Vinalhaven School is a kindergarten-through-twelfth-grade public school located at 22 Arcola Lane, Vinalhaven, an island located in mid-coast Maine, 75 miles east northeast of Portland. Vinalhaven School is divided into five teams: the K-2 Team, 3-5 Team, Middle School Team, High School Team and Discovery Team. The Discovery Team consists of the drama, music, art, physical education and technology departments. The superintendent is Katrina Kane, and the principal is TBD.

==Athletics==
Vinalhaven School is a member of the East/West Conference, which is a group of Class D schools in Maine. Vinalhaven School teams include Men's and Women's Basketball; Men's and Women's Soccer; Cross Country; Men's Baseball; Women's Softball, and the Rowing Crew.
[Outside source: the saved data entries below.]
Lemma run_groups_bounds {T} (perItemFn : T -> nat -> bool) cfg gs m o m' :
  run_groups T perItemFn cfg gs m = (o, m') ->
  retries m' <= retries m + maxRetries cfg * length (concat (concat gs)) /\
  (o = Resolved -> failedItems m' = failedItems m /\
                   processedItems m' = processedItems m + length (concat (concat gs))).
Proof.
  revert m. induction gs as [|g gs IH]; intros m H; simpl in H.
  - injection H as <- <-. simpl. split; [lia | intros _; split; lia].
  - pose proof (fold_retries perItemFn cfg (group_items T g) m) as Hr.
    destruct (BatchFacts.fold_count T perItemFn cfg (group_items T g) m) as (_ & H2 & H3).
    change (concat (concat (g :: gs))) with (concat (g ++ concat gs)).
    rewrite concat_app, length_app, Nat.mul_add_distr_l.
    destruct (group_ok T perItemFn cfg g) eqn:Eg.
    + destruct (IH _ H) as [I1 I2]. unfold run_group in I1, I2. split; [unfold group_items in *; lia|].
      intros Ho. destruct (I2 Ho) as [J1 J2].
      assert (Hf : n_failed T perItemFn cfg (group_items T g) = 0).
      { unfold group_ok in Eg. unfold n_failed. apply filter_negb_forallb, Eg. }
      pose proof (BatchFacts.n_ok_failed T perItemFn cfg (group_items T g)) as Hn.
      unfold group_items in *. split; lia.
    + injection H as <- <-. unfold run_group. unfold group_items in *. split; [lia | discriminate].
Qed.

(** X6: [createBatches] (the slicing loop) cuts the items into consecutive
    non-empty batches of at most [batchSize] items that concatenate back to
    the items; only the last batch can be shorter than [batchSize]. *)
Theorem createBatches_partition {A} (step : nat) (l : list A) (batches : list (list A))
    (H : slices step l = Some batches) :
  concat batches = l /\ Forall (fun b => 0 < length b <= step) batches /\
  (forall pre b post, batches = pre ++ b :: post -> post <> [] -> length b = step).
Proof.
  split; [exact (BatchFacts.slices_concat _ _ _ H)|].
  unfold slices in H. destruct l as [|x t].
  - injection H as <-. split; [constructor|]. intros pre b post E. destruct pre; discriminate.
  - destruct step as [|k]; [discriminate|].
    assert (E : batches = slices_fuel (length (x :: t)) (S k) (x :: t)) by congruence.
    rewrite E. apply slices_fuel_shape; lia.
Qed.

Lemma createBatches_partition_witness :
  concat [[1; 2]; [3]] = [1; 2; 3] /\ Forall (fun b => 0 < length b <= 2) [[1; 2]; [3]] /\
  (forall pre b post, [[1; 2]; [3]] = pre ++ b :: post -> post <> [] -> length b = 2).
Proof. apply (createBatches_partition 2 [1; 2; 3]). reflexivity. Defined.

(** X8: [processWithRetry] tries [perItemFn] at most [maxRetries + 1]
    times: it resolves iff one of the attempts [0..maxRetries] succeeds; the
    number of retries it counts is the number of failed attempts before the
    first success (all [maxRetries] when none succeeds), each after a wait of
    [retryDelay]. *)
Theorem process_with_retry_attempts (cfg : Config) (f : nat -> bool) :
  let r := processWithRetry cfg f 0 in
  (run_ok r = true <-> exists n, n <= maxRetries cfg /\ f n = true) /\
  run_retries r <= maxRetries cfg /\
  (forall n, n < run_retries r -> f n = false) /\
  (run_ok r = true -> f (run_retries r) = true) /\
  (run_ok r = false -> run_retries r = maxRetries cfg) /\
  run_delays r = repeat (retryDelay cfg) (run_retries r).
Proof.
  destruct (pwr_spec f (maxRetries cfg) (retryDelay cfg) (maxRetries cfg - 0) 0 ltac:(reflexivity) ltac:(lia))
    as (I1 & I2 & I3 & I4 & I5 & I6).
  unfold processWithRetry. simpl in *.
  split; [rewrite I1; split; intros [n [Hn Hf]]; exists n; split; try exact Hf; lia|].
  split; [exact I2|]. split; [intros n Hn; apply I3; lia|].
  split; [exact I4|]. split; [exact I5 | exact I6].
Qed.

(** X9: a run of [process] counts at most [maxRetries] retries per item;
    when its promise resolves no item failed and every item was counted as
    processed. *)
Theorem process_metrics_bounds (T : Type) (perItemFn : T -> nat -> bool) (cfg : Config)
    (items : list T) (o : Outcome) (m : Metrics)
    (H : process T perItemFn cfg items = Some (o, m)) :
  retries m <= maxRetries cfg * length items /\
  (o = Resolved -> failedItems m = 0 /\ processedItems m = length items).
Proof.
  unfold process in H.
  destruct (slices (batchSize cfg) items) as [batches|] eqn:Eb; [|discriminate].
  destruct (slices (maxConcurrent cfg) batches) as [groups|] eqn:Eg; [|discriminate].
  injection H as H. destruct (run_groups_bounds perItemFn cfg groups _ _ _ H) as [B1 B2].
  rewrite (BatchFacts.slices_concat _ _ _ Eg), (BatchFacts.slices_concat _ _ _ Eb) in B1, B2.
  simpl in B1, B2. split; [lia|]. intros Ho. destruct (B2 Ho). split; lia.
Qed.

Lemma process_metrics_bounds_witness :
  retries (mkMetrics 2 0 1 2) <= maxRetries (newConfig (Some 1) (Some 2) None (Some 1)) * length [1; 2] /\
  (Rejected = Resolved -> failedItems (mkMetrics 2 0 1 2) = 0 /\
                          processedItems (mkMetrics 2 0 1 2) = length [1; 2]).
Proof.
  apply (process_metrics_bounds nat (fun _ _ => false) (newConfig (Some 1) (Some 2) None (Some 1)) [1; 2]
           Rejected (mkMetrics 2 0 1 2)).
  vm_compute. reflexivity.
Defined.

End BatchExtras.

(** ------------------------------------------------------------------ *)
(** * Vector batch processor of src/unnamed/part_001 *)

Module ChunkExtras.
Import ChunkBatch.

Lemma or_default_pos n d : 0 < d -> 0 < or_default n d.
Proof. unfold or_default. destruct (Nat.eqb n 0) eqn:E; [lia|]. apply Nat.eqb_neq in E. lia. Qed.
In 2007 the Lady Vikings Basketball team were the runners-up of the Western Maine Class D Finals, and Men's Vikings Soccer were the runners-up of the Western Maine Class D Finals. Vikings Crew placed first in Boston's Ice Breaker in 2005, 2007 and 2008. In 2010, the Men's Vikings Basketball team were the runners-up of the Western Maine Class D Finals.